(* ===== verification/KeyStore.v ===== *)
(** * The store of one-time keys

    [crypto/sealed_key_store.cpp]: key pairs offered to clients, each handed out once,
    dropped when it expires, capped per address and in total. Every critical section of
    the mutex is one operation here, so sequences of operations are the interleavings of
    the threads: [issue] takes the mutex twice and mints in between. *)
From stdpp Require Import gmap strings.
From S2P Require Import Prelude Types Zobrist.
Open Scope Z_scope.

(** [seal::KEY_ID_SIZE]. The map is keyed by the bytes of the identifier, an address is text. *)
Definition SEAL_KEY_ID_SIZE : nat := 16.
Definition id_key_of (key_id : list Z) : list Z := key_id.

Section store.
Context {Material : Type}.

Record Entry := mkEntry { material : Material; expires_at : Z; ip : str }.

Record SealedKeyStore := mkStore {
  ttl_seconds_ : Z;
  max_per_ip_ : Z;
  max_total_ : Z;
  entries_ : gmap (list Z) Entry;
  per_ip_ : gmap (list ascii) Z }.

Definition new_store (ttl per_ip total : Z) : SealedKeyStore := mkStore ttl per_ip total ∅ ∅.

Definition with_maps (s : SealedKeyStore) (entries : gmap (list Z) Entry) (per_ip : gmap (list ascii) Z) :=
  mkStore (ttl_seconds_ s) (max_per_ip_ s) (max_total_ s) entries per_ip.

(** One key less for the address; the counter is a [size_t]. *)
Definition release (client : str) (per_ip : gmap (list ascii) Z) : gmap (list ascii) Z :=
  match per_ip !! client with
  | Some n => let n := wrap64 (n - 1) in if n =? 0 then delete client per_ip else <[client := n]> per_ip
  | None => per_ip
  end.

Definition erase_locked (id_key : list Z) (s : SealedKeyStore) : SealedKeyStore :=
  match entries_ s !! id_key with
  | None => s
  | Some e => with_maps s (delete id_key (entries_ s)) (release (ip e) (per_ip_ s))
  end.

(** The loop over the entries, in the order [visit] in which the hash map yields them. *)
Definition sweep_locked (now : Z) (visit : list (list Z * Entry)) (s : SealedKeyStore) : SealedKeyStore :=
  fold_left (fun s p => if expires_at p.2 <=? now then erase_locked p.1 s else s) visit s.

Definition full (client : str) (s : SealedKeyStore) : bool :=
  (max_total_ s <=? Z.of_nat (size (entries_ s))) ||
  match per_ip_ s !! client with Some n => max_per_ip_ s <=? n | None => false end.

(** [issue], first critical section. *)
Definition issue_admit (now : Z) (visit : list (list Z * Entry)) (client : str) (s : SealedKeyStore)
    : bool * SealedKeyStore :=
  let s := sweep_locked now visit s in (negb (full client s), s).

(** [issue], second critical section, with what [mint] has made: [emplace] keeps an entry
    that is already there. *)
Definition issue_store (now : Z) (client : str) (key_id : list Z) (m : Material) (s : SealedKeyStore)
    : bool * SealedKeyStore :=
  if full client s then (false, s) else
  let entry := mkEntry m (now + ttl_seconds_ s * 1000000000) client in
  let id := id_key_of key_id in
  let entries := match entries_ s !! id with Some _ => entries_ s | None => <[id := entry]> (entries_ s) end in
  let count := default 0 (per_ip_ s !! client) in
  (true, with_maps s entries (<[client := wrap64 (count + 1)]> (per_ip_ s))).

Definition consume (now : Z) (key_id : list Z) (s : SealedKeyStore) : option Material * SealedKeyStore :=
  if negb (length key_id =? SEAL_KEY_ID_SIZE)%nat then (None, s) else
  let id_key := id_key_of key_id in
  match entries_ s !! id_key with
  | None => (None, s)
  | Some e =>
      let expired := expires_at e <=? now in
      let s := erase_locked id_key s in
      if expired then (None, s) else (Some (material e), s)
  end.

Definition outstanding_for (client : str) (s : SealedKeyStore) : Z := default 0 (per_ip_ s !! client).

(** ** Runs *)

Inductive op :=
  | Admit (now : Z) (visit : list (list Z * Entry)) (client : str)
  | Store (now : Z) (client : str) (key_id : list Z) (m : Material)
  | Consume (now : Z) (key_id : list Z)
  | Sweep (now : Z) (visit : list (list Z * Entry)).

Definition exec (o : op) (s : SealedKeyStore) : SealedKeyStore :=
  match o with
  | Admit now visit client => snd (issue_admit now visit client s)
  | Store now client id m => snd (issue_store now client id m s)
  | Consume now id => snd (consume now id s)
  | Sweep now visit => sweep_locked now visit s
  end.

(** A run in which loops visit the entries there are, and identifiers drawn at random are
    not those of keys still in the store. *)
Inductive run : SealedKeyStore -> list op -> SealedKeyStore -> Prop :=
  | run_nil s : run s [] s
  | run_cons o ops s s' :
      match o with
      | Admit _ visit _ | Sweep _ visit => Permutation visit (map_to_list (entries_ s))
      | Store _ _ id _ => entries_ s !! id_key_of id = None
      | Consume _ _ => True
      end -> run (exec o s) ops s' -> run s (o :: ops) s'.

(** ** The invariant *)

Definition of_client (client : str) (entries : gmap (list Z) Entry) : gmap (list Z) Entry :=
  base.filter (fun p => ip p.2 = client) entries.

Definition held (client : str) (s : SealedKeyStore) : Z := Z.of_nat (size (of_client client (entries_ s))).

(** The counters count, and the caps hold. *)
Record store_ok (s : SealedKeyStore) : Prop := {
  so_caps : 0 <= max_per_ip_ s < 2 ^ 64;
  so_total : Z.of_nat (size (entries_ s)) <= Z.max 0 (max_total_ s);
  so_count : forall client, per_ip_ s !! client = if held client s =? 0 then None else Some (held client s);
  so_held : forall client, held client s <= Z.max 1 (max_per_ip_ s) }.

Lemma held_delete id e client s per_ip :
  entries_ s !! id = Some e ->
  held client (with_maps s (delete id (entries_ s)) per_ip) =
  held client s - (if bool_decide (ip e = client) then 1 else 0).
Proof.
  intros H. unfold held, of_client. cbn [entries_ with_maps]. rewrite map_filter_delete.
  destruct (bool_decide_reflect (ip e = client)) as [Hip|Hip].
  - assert (base.filter (fun p => ip p.2 = client) (entries_ s) !! id = Some e) as Hf
      by (apply map_lookup_filter_Some; done).
    rewrite map_size_delete_Some by (by eexists).
    enough (size (base.filter (fun p => ip p.2 = client) (entries_ s)) <> 0%nat) by lia.
    intros Hz%map_size_empty_inv. by rewrite Hz in Hf.
  - rewrite delete_id; [lia|]. apply map_lookup_filter_None. right. intros x Hx. rewrite H in Hx.
    by injection Hx as <-.
Qed.

Lemma held_pos id e s : entries_ s !! id = Some e -> 0 < held (ip e) s.
Proof.
  intros H. pose proof (held_delete id e (ip e) s (per_ip_ s) H) as E.
  rewrite bool_decide_eq_true_2 in E by done. unfold held in *. lia.
Qed.

Lemma erase_ok id s : store_ok s -> store_ok (erase_locked id s).
Proof.
  intros [Hc Ht Hn Hh]. unfold erase_locked. destruct (entries_ s !! id) as [e|] eqn:E; [|done].
  pose proof (held_pos id e s E) as Hpos. split; cbn [max_per_ip_ max_total_ with_maps].
  - done.
  - cbn. rewrite map_size_delete_Some by (by eexists). lia.
  - intros client. rewrite (held_delete id e) by done. cbn [per_ip_ with_maps]. unfold release.
    rewrite Hn, (proj2 (Z.eqb_neq _ _)) by lia. specialize (Hh (ip e)). rewrite wrap64_id by lia.
    destruct (bool_decide_reflect (ip e = client)) as [<-|Hne].
    + destruct (Z.eqb_spec (held (ip e) s - 1) 0); [apply lookup_delete_eq|apply lookup_insert_eq].
    + rewrite Z.sub_0_r, <- Hn. destruct (Z.eqb_spec (held (ip e) s - 1) 0);
        [by apply lookup_delete_ne|by apply lookup_insert_ne].
  - intros client. rewrite (held_delete id e) by done. specialize (Hh client). destruct (bool_decide _); lia.
Qed.

Lemma sweep_ok now visit s : store_ok s -> store_ok (sweep_locked now visit s).
Proof.
  unfold sweep_locked. revert s. induction visit as [|p visit IH]; intros s Hs; cbn [fold_left]; [done|].
  apply IH. destruct (_ <=? _); [by apply erase_ok|done].
Qed.

Lemma issue_store_ok now client id m s :
  store_ok s -> entries_ s !! id_key_of id = None -> store_ok (snd (issue_store now client id m s)).
Proof.
  intros Hs Hf. unfold issue_store. destruct (full client s) eqn:E; [done|]. rewrite Hf. cbn [snd].
  destruct Hs as [Hc Ht Hn Hh]. unfold full in E. apply orb_false_iff in E as [E1 E2].
  rewrite Hn in E2. rewrite Hn. set (s' := with_maps s _ _).
  assert (forall c, held c s' = held c s + (if bool_decide (client = c) then 1 else 0)) as Hheld.
  { intros c. unfold held, of_client, s'. cbn [entries_ with_maps].
    destruct (bool_decide_reflect (client = c)) as [Hec|Hne].
    - rewrite map_filter_insert_True by done. rewrite map_size_insert_None; [lia|].
      apply map_lookup_filter_None. by left.
    - rewrite map_filter_insert_False, delete_id by done. lia. }
  assert (held client s + 1 <= Z.max 1 (max_per_ip_ s)) as Hlt
    by (destruct (Z.eqb_spec (held client s) 0); bool_hyps; lia).
  assert (0 <= held client s) by (unfold held; lia).
  split; unfold s'; cbn [max_per_ip_ max_total_ entries_ with_maps]; fold s'.
  - done.
  - rewrite map_size_insert_None by done. bool_hyps. lia.
  - intros c. rewrite Hheld. unfold s' at 1. cbn [per_ip_ with_maps]. destruct (bool_decide_reflect (client = c)) as [<-|Hne].
    + rewrite lookup_insert_eq. rewrite (proj2 (Z.eqb_neq (held client s + 1) 0)) by lia. f_equal.
      destruct (Z.eqb_spec (held client s) 0) as [->|Hz]; cbn [default]; [done|]. apply wrap64_id. lia.
    + rewrite lookup_insert_ne, Z.add_0_r by done. apply Hn.
  - intros c. rewrite Hheld. specialize (Hh c). destruct (bool_decide_reflect (client = c)) as [<-|]; lia.
Qed.

Lemma new_store_ok ttl per_ip total : 0 <= per_ip < 2 ^ 64 -> store_ok (new_store ttl per_ip total).
Proof.
  intros H. assert (forall client, held client (new_store ttl per_ip total) = 0) as Hz.
  { intros client. unfold held, of_client, new_store. cbn [entries_]. by rewrite map_filter_empty, map_size_empty. }
  split; [done| |intros client; by rewrite Hz|intros client; rewrite Hz; lia].
  cbn. rewrite map_size_empty. lia.
Qed.

Lemma store_exec_ok o s :
  store_ok s -> match o with Store _ _ id _ => entries_ s !! id_key_of id = None | _ => True end -> store_ok (exec o s).
Proof.
  intros Hs Ho. destruct o as [now visit client|now client id m|now id|now visit]; cbn [exec].
  - by apply sweep_ok.
  - by apply issue_store_ok.
  - unfold consume. destruct (negb _); [done|]. destruct (entries_ s !! _); [|done].
    destruct (_ <=? _); by apply erase_ok.
  - by apply sweep_ok.
Qed.

Lemma store_run_ok s ops s' : run s ops s' -> store_ok s -> store_ok s'.
Proof.
  induction 1 as [|o ops s s' Ho _ IH]; [done|]. intros Hs. apply IH, store_exec_ok; [done|]. by destruct o.
Qed.

(** ** Sweeping, consuming, and keys used once *)

Lemma erase_lookup id s k : entries_ (erase_locked id s) !! k = if decide (k = id) then None else entries_ s !! k.
Proof.
  unfold erase_locked. destruct (entries_ s !! id) as [e|] eqn:E; cbn [entries_ with_maps].
  - case_decide as Hk; [subst; apply lookup_delete_eq|by apply lookup_delete_ne].
  - case_decide; [by subst|done].
Qed.

(** The sweep removes the entries visited that have expired, whatever the order. *)
Lemma sweep_lookup now visit s k :
  entries_ (sweep_locked now visit s) !! k =
  if existsb (fun p => bool_decide (p.1 = k) && (expires_at p.2 <=? now)) visit then None else entries_ s !! k.
Proof.
  unfold sweep_locked. revert s. induction visit as [|p visit IH]; intros s; cbn [fold_left existsb]; [done|].
  rewrite IH. destruct (existsb _ visit); [by rewrite orb_true_r|]. rewrite orb_false_r.
  destruct (expires_at p.2 <=? now); [|by rewrite andb_false_r]. rewrite andb_true_r, erase_lookup.
  destruct (bool_decide_reflect (p.1 = k)), (decide (k = p.1)); congruence.
Qed.

Lemma sweep_spec now visit s :
  Permutation visit (map_to_list (entries_ s)) ->
  entries_ (sweep_locked now visit s) = base.filter (fun p => now < expires_at p.2) (entries_ s).
Proof.
  intros Hp. apply map_eq. intros k. rewrite sweep_lookup.
  destruct (existsb _ visit) eqn:E.
  - apply existsb_exists in E as ([i e] & Hin & He). bool_hyps. cbn in *. subst i. symmetry.
    apply map_lookup_filter_None. right. intros x Hx.
    rewrite (perm_in_iff Hp), <- list_elem_of_In, elem_of_map_to_list in Hin. rewrite Hx in Hin.
    injection Hin as ->. cbn. lia.
  - destruct (entries_ s !! k) as [e|] eqn:Ek.
    + symmetry. apply map_lookup_filter_Some. split; [done|]. cbn.
      destruct (Z.lt_ge_cases now (expires_at e)) as [|Hge]; [done|].
      enough (existsb (fun p => bool_decide (p.1 = k) && (expires_at p.2 <=? now)) visit = true) by congruence.
      apply existsb_exists. exists (k, e). split.
      * rewrite (perm_in_iff Hp), <- list_elem_of_In. by apply elem_of_map_to_list.
      * cbn. rewrite bool_decide_eq_true_2 by done. by apply Z.leb_le.
    + symmetry. apply map_lookup_filter_None. by left.
Qed.

(** What [consume] answers, and that the key is gone whatever it answers. *)
Lemma consume_spec now id s :
  fst (consume now id s) =
    (if (length id =? SEAL_KEY_ID_SIZE)%nat then
       match entries_ s !! id with
       | Some e => if expires_at e <=? now then None else Some (material e)
       | None => None
       end else None) /\
  (length id = SEAL_KEY_ID_SIZE -> entries_ (snd (consume now id s)) = delete id (entries_ s)).
Proof.
  unfold consume, id_key_of. destruct (Nat.eqb_spec (length id) SEAL_KEY_ID_SIZE) as [Hl|Hl]; cbn [negb]; [|done].
  destruct (entries_ s !! id) as [e|] eqn:E; cbn [fst snd].
  - split; [by destruct (_ <=? _)|]. intros _. unfold erase_locked. rewrite E. by destruct (_ <=? _).
  - split; [done|]. intros _. by rewrite delete_id.
Qed.

(** A key that is not there stays away until it is stored again. *)
Lemma exec_absent o s id :
  entries_ s !! id = None -> match o with Store _ _ id' _ => id' <> id | _ => True end ->
  entries_ (exec o s) !! id = None.
Proof.
  intros H Ho. destruct o as [now visit client|now client id' m|now id'|now visit]; cbn [exec].
  - cbn [issue_admit snd]. rewrite sweep_lookup. by destruct (existsb _ _).
  - unfold issue_store. destruct (full client s); [done|]. cbn [snd entries_ with_maps]. unfold id_key_of.
    destruct (entries_ s !! id'); [done|]. by rewrite lookup_insert_ne.
  - unfold consume. destruct (negb _); [done|]. destruct (entries_ s !! id_key_of id') as [e|]; [|exact H].
    destruct (_ <=? _); cbn [snd]; rewrite erase_lookup; by case_decide.
  - rewrite sweep_lookup. by destruct (existsb _ _).
Qed.

Lemma absent_run ops s id :
  entries_ s !! id = None -> List.Forall (fun o => match o with Store _ _ id' _ => id' <> id | _ => True end) ops ->
  entries_ (fold_left (fun s o => exec o s) ops s) !! id = None.
Proof.
  intros H Ho. revert s H. induction Ho as [|o ops Ho _ IH]; intros s H; cbn [fold_left]; [done|].
  apply IH. by apply exec_absent.
Qed.
End store.
Arguments Entry : clear implicits.
Arguments SealedKeyStore : clear implicits.
Arguments op : clear implicits.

○ ○ ○ ○ ○

Assignment
Considering only the material above, set down every line from the one with "fst (consume now" to the one with "end else None) /\", inclusive, exactly as written.

Solution to this task
  fst (consume now id s) =
    (if (length id =? SEAL_KEY_ID_SIZE)%nat then
       match entries_ s !! id with
       | Some e => if expires_at e <=? now then None else Some (material e)
       | None => None
       end else None) /\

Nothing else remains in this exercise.